* **TASK DESCRIPTION**: Working from the records below, repeat exactly the lines starting at the line that contains "c ← map_char ch;" and ending at the line that contains "set_color_to default;;", inclusive.

###

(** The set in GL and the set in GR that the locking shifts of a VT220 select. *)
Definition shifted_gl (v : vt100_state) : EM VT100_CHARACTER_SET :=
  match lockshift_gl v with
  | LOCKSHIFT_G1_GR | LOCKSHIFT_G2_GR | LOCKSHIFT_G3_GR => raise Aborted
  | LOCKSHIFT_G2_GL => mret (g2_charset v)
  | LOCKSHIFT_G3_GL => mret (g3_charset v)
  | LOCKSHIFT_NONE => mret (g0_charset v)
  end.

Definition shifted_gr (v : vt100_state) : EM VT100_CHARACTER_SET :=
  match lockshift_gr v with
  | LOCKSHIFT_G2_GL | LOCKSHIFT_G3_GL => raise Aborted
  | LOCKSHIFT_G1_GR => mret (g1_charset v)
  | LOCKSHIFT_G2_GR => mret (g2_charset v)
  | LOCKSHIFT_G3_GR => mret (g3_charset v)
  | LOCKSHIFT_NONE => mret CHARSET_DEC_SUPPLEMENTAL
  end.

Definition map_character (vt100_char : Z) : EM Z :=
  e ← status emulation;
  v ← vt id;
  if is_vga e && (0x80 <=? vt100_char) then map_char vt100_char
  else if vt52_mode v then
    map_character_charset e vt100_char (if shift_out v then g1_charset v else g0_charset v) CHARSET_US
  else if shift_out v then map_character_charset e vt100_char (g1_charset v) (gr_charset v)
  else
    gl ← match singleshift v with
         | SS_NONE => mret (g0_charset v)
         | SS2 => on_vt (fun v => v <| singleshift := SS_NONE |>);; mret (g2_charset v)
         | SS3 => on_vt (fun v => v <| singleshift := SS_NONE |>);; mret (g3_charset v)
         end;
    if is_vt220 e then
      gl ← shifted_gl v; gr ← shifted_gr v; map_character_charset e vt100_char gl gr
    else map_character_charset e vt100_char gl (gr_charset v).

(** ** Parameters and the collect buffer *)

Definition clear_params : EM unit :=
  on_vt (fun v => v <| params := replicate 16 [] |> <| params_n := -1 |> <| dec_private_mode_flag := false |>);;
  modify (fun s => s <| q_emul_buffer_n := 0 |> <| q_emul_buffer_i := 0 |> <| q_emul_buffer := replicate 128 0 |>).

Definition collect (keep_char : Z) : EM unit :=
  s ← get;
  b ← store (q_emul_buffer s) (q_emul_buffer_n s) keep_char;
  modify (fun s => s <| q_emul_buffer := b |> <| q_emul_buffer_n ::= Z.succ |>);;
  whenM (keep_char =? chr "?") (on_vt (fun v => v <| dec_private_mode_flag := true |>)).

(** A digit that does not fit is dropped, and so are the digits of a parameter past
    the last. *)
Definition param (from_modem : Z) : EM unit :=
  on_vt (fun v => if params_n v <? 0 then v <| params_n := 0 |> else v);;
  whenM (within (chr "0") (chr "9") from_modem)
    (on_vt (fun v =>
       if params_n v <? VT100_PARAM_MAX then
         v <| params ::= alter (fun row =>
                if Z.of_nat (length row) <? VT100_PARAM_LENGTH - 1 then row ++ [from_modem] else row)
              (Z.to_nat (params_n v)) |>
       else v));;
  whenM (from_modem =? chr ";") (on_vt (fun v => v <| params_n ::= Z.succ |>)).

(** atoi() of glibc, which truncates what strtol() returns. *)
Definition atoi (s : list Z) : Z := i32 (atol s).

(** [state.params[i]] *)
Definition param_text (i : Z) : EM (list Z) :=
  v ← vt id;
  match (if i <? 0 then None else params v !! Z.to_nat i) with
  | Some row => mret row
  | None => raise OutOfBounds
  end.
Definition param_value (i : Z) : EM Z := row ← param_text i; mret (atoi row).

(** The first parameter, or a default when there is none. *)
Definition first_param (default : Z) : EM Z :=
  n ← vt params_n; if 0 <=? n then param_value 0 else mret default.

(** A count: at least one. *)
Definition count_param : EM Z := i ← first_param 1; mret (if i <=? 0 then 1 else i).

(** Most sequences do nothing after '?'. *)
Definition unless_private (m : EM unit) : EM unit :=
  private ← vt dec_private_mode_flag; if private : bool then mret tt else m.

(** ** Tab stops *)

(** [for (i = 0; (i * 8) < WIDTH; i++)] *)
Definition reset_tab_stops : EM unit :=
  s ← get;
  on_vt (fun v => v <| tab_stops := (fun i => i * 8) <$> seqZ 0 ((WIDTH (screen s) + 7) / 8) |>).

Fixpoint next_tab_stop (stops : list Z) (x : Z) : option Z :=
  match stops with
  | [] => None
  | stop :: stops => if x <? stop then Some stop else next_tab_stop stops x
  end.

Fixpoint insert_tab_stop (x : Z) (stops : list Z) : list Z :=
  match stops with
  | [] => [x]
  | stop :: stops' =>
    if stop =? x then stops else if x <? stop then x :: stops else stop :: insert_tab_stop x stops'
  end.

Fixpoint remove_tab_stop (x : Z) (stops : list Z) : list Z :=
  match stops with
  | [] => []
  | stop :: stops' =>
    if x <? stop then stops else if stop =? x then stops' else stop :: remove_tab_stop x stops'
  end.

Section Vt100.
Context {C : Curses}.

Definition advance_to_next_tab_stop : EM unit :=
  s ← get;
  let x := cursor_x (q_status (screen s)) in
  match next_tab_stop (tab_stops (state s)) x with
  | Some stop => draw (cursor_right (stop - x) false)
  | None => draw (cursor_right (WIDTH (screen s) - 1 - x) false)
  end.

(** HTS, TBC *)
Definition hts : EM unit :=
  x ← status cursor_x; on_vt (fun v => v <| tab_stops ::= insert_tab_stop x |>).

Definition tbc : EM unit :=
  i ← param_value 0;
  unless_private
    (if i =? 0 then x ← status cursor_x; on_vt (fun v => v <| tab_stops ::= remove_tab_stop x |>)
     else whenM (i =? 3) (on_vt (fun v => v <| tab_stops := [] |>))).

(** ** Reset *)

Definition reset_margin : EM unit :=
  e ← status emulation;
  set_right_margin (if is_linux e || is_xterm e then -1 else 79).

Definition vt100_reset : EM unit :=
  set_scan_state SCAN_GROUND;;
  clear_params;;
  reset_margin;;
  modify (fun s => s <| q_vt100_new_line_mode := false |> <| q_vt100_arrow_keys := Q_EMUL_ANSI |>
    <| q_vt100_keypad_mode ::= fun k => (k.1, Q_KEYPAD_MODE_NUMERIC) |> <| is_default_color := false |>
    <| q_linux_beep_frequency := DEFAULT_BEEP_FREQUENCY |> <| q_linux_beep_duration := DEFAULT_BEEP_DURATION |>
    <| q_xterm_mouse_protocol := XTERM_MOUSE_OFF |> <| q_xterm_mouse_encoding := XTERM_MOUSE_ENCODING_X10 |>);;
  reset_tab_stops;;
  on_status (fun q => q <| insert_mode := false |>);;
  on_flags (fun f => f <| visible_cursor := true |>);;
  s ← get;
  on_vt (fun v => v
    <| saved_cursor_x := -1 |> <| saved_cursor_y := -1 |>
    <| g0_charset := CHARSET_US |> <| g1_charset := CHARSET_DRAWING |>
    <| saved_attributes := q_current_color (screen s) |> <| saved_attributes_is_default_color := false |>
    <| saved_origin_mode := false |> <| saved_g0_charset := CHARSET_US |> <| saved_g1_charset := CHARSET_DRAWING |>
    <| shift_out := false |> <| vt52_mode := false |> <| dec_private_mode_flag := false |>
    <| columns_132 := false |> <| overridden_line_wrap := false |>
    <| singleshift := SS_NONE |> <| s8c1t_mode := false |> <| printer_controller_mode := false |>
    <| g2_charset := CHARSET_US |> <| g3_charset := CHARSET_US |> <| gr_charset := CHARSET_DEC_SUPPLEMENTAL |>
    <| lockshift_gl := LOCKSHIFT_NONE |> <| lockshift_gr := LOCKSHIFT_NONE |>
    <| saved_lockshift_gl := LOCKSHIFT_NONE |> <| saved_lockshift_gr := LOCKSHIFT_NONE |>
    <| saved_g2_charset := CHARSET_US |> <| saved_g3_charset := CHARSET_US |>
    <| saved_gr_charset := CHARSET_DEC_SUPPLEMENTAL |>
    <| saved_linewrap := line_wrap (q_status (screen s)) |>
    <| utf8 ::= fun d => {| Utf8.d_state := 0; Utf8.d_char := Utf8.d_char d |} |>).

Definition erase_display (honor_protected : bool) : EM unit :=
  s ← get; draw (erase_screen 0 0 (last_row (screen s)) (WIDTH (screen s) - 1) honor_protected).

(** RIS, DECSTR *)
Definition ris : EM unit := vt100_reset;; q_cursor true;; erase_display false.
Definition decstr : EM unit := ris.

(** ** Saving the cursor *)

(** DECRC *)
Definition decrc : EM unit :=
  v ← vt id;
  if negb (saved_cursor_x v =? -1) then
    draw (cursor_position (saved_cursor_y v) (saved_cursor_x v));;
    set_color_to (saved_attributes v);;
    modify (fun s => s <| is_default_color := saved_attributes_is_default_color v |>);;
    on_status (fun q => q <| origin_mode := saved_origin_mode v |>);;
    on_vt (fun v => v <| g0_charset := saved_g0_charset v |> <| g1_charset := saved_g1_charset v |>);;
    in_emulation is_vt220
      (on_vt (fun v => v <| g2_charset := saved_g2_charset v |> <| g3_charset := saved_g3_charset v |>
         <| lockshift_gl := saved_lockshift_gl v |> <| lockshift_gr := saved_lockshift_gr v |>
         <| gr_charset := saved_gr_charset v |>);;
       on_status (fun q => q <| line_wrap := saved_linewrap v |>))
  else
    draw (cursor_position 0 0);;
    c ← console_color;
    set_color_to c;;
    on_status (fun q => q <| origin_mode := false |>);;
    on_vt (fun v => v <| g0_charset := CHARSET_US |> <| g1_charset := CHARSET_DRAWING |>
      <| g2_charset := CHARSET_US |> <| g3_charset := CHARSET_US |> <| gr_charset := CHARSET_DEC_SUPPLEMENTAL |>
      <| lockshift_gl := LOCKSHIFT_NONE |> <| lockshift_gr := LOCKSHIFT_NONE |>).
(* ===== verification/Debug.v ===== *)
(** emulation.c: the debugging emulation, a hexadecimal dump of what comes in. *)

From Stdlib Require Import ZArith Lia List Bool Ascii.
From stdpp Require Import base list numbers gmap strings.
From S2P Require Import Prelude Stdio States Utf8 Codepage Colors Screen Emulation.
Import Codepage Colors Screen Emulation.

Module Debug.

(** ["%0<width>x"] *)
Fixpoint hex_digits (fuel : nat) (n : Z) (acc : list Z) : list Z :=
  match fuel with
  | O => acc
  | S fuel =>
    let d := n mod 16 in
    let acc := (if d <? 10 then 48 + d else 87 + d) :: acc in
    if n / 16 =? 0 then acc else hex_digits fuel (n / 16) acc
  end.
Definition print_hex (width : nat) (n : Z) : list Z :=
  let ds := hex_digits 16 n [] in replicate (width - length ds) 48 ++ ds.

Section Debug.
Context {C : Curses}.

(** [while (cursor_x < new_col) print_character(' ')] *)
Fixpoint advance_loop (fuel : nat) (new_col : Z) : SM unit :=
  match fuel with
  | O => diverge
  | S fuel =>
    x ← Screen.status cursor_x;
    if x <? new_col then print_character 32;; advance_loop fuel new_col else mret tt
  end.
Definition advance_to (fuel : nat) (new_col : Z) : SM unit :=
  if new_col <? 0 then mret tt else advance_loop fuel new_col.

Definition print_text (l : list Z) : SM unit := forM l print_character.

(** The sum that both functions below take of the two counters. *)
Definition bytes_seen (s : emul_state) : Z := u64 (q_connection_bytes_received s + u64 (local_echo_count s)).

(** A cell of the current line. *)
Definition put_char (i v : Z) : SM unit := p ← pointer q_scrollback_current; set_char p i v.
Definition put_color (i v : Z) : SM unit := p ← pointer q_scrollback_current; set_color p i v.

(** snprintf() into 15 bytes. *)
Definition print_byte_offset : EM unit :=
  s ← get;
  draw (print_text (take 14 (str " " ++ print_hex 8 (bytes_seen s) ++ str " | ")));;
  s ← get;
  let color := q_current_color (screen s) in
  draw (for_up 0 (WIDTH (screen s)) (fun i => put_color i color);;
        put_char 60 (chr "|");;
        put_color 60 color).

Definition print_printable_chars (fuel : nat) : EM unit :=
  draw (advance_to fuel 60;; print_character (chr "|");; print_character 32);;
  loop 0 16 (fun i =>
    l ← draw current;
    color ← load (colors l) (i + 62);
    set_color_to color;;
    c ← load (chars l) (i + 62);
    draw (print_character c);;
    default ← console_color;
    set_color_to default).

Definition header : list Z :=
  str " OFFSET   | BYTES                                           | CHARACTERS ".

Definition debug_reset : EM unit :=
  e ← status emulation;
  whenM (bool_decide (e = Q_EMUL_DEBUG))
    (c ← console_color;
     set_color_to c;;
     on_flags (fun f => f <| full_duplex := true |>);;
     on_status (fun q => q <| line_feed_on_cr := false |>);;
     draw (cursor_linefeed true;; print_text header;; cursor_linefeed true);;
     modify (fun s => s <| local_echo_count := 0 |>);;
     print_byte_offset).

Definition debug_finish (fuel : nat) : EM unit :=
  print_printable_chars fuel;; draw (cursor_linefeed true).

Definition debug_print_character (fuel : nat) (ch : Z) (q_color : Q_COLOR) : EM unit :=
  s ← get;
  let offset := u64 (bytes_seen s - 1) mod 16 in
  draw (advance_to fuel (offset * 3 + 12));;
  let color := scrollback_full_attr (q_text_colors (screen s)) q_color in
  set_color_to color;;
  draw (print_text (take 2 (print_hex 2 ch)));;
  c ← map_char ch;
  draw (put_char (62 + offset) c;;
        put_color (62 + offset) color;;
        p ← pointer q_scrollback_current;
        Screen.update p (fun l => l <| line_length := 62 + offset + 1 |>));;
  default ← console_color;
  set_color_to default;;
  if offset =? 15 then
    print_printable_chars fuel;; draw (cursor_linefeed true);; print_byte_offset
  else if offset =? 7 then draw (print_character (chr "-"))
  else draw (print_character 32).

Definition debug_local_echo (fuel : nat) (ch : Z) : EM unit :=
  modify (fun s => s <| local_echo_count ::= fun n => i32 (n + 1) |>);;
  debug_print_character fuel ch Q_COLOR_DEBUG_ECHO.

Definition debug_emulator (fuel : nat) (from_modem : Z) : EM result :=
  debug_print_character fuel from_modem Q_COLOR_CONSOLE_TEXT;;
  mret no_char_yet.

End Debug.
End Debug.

###

* **RESPONSE BELOW**:
  c ← map_char ch;
  draw (put_char (62 + offset) c;;
        put_color (62 + offset) color;;
        p ← pointer q_scrollback_current;
        Screen.update p (fun l => l <| line_length := 62 + offset + 1 |>));;
  default ← console_color;
  set_color_to default;;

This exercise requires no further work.